_Instructions to follow_:
In the data below, find the line that contains "Fixpoint words_of_hex_go (s" and the line that contains "Definition be_word (bs". Copy both, plus every line between them, exactly.

Records from a dataset:
********

(** [b.decode()] on the image of [encode]: [None] stands for everything
    else (an invalid sequence, or a code point from 256 on). *)
Fixpoint decode (bs : list byte) : option string :=
  match bs with
  | [] => Some EmptyString
  | b :: rest =>
      let n := Z_of_byte b in
      if n <? 128 then option_map (String (chr n)) (decode rest)
      else
        match rest with
        | b2 :: rest' =>
            let n2 := Z_of_byte b2 in
            if ((n =? 194) || (n =? 195)) && (128 <=? n2) && (n2 <? 192)
            then option_map (String (chr ((n - 192) * 64 + (n2 - 128)))) (decode rest')
            else None
        | [] => None
        end
  end.

Definition hex_digit (z : Z) : ascii :=
  if z <? 10 then chr (48 + z) else chr (87 + z).

(** Two lower-case hexadecimal digits per byte, as [hexdigest] prints. *)
Fixpoint hex (bs : list byte) : string :=
  match bs with
  | [] => EmptyString
  | b :: rest =>
      let n := Z_of_byte b in
      String (hex_digit (n / 16)) (String (hex_digit (n mod 16)) (hex rest))
  end.

(** Truth value of an optional string: [None] and [''] are false. *)
Definition truthy_str (s : option string) : bool :=
  match s with
  | Some (String _ _) => true
  | _ => false
  end.

End Py.

(** ** hashlib and hmac *)

Module Hashlib.
Import Py.

Definition add32 (x y : Z) : Z := (x + y) mod 2 ^ 32.
Definition not32 (x : Z) : Z := Z.lxor x (2 ^ 32 - 1).
Definition rotl32 (x n : Z) : Z :=
  Z.lor (Z.shiftl x n mod 2 ^ 32) (Z.shiftr x (32 - n)).
Definition rotr32 (x n : Z) : Z :=
  Z.lor (Z.shiftr x n) (Z.shiftl x (32 - n) mod 2 ^ 32).

Definition hex_value (c : ascii) : Z :=
  let n := ord c in
  if n <? 58 then n - 48 else n - 87.

(** Reads a table of 32-bit words written as blank-separated hexadecimal
    numbers. *)
Fixpoint words_of_hex_go (s : string) (cur : option Z) : list Z :=
  match s with
  | EmptyString => match cur with Some w => [w] | None => [] end
  | String c s' =>
      if Ascii.eqb c " "%char
      then match cur with
           | Some w => w :: words_of_hex_go s' None
           | None => words_of_hex_go s' None
           end
      else words_of_hex_go s'
             (Some (16 * (match cur with Some w => w | None => 0 end) + hex_value c))
  end.
Definition words_of_hex (s : string) : list Z := words_of_hex_go s None.

(** Message padding shared by MD5 and SHA-256: a 1 bit, zeros up to 56
    modulo 64 bytes, then the bit length on 8 bytes. *)
Definition pad_zeros (len : nat) : nat := ((119 - len mod 64) mod 64)%nat.

Definition le_bytes (k : nat) (x : Z) : list Z :=
  map (fun i => Z.shiftr x (8 * Z.of_nat i) mod 256) (seq 0 k).
Definition be_bytes (k : nat) (x : Z) : list Z := rev (le_bytes k x).

Definition le_word (bs : list Z) : Z :=
  fold_right (fun b acc => b + 256 * acc) 0 bs.
Definition be_word (bs : list Z) : Z :=
  fold_left (fun acc b => 256 * acc + b) bs 0.

Definition padded (len_bytes : nat -> Z -> list Z) (msg : list Z) : list Z :=
  let n := length msg in
  msg ++ [128] ++ repeat 0 (pad_zeros n)
      ++ len_bytes 8%nat ((8 * Z.of_nat n) mod 2 ^ 64).

Fixpoint chunks (fuel : nat) (k : nat) (l : list Z) : list (list Z) :=
  match fuel with
  | O => []
  | S fuel' =>
      match l with
      | [] => []
      | _ => firstn k l :: chunks fuel' k (skipn k l)
      end
  end.
Definition blocks (k : nat) (l : list Z) : list (list Z) :=
  chunks (length l) k l.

********

_Result of this exercise_:
Fixpoint words_of_hex_go (s : string) (cur : option Z) : list Z :=
  match s with
  | EmptyString => match cur with Some w => [w] | None => [] end
  | String c s' =>
      if Ascii.eqb c " "%char
      then match cur with
           | Some w => w :: words_of_hex_go s' None
           | None => words_of_hex_go s' None
           end
      else words_of_hex_go s'
             (Some (16 * (match cur with Some w => w | None => 0 end) + hex_value c))
  end.
Definition words_of_hex (s : string) : list Z := words_of_hex_go s None.

(** Message padding shared by MD5 and SHA-256: a 1 bit, zeros up to 56
    modulo 64 bytes, then the bit length on 8 bytes. *)
Definition pad_zeros (len : nat) : nat := ((119 - len mod 64) mod 64)%nat.

Definition le_bytes (k : nat) (x : Z) : list Z :=
  map (fun i => Z.shiftr x (8 * Z.of_nat i) mod 256) (seq 0 k).
Definition be_bytes (k : nat) (x : Z) : list Z := rev (le_bytes k x).

Definition le_word (bs : list Z) : Z :=
  fold_right (fun b acc => b + 256 * acc) 0 bs.
Definition be_word (bs : list Z) : Z :=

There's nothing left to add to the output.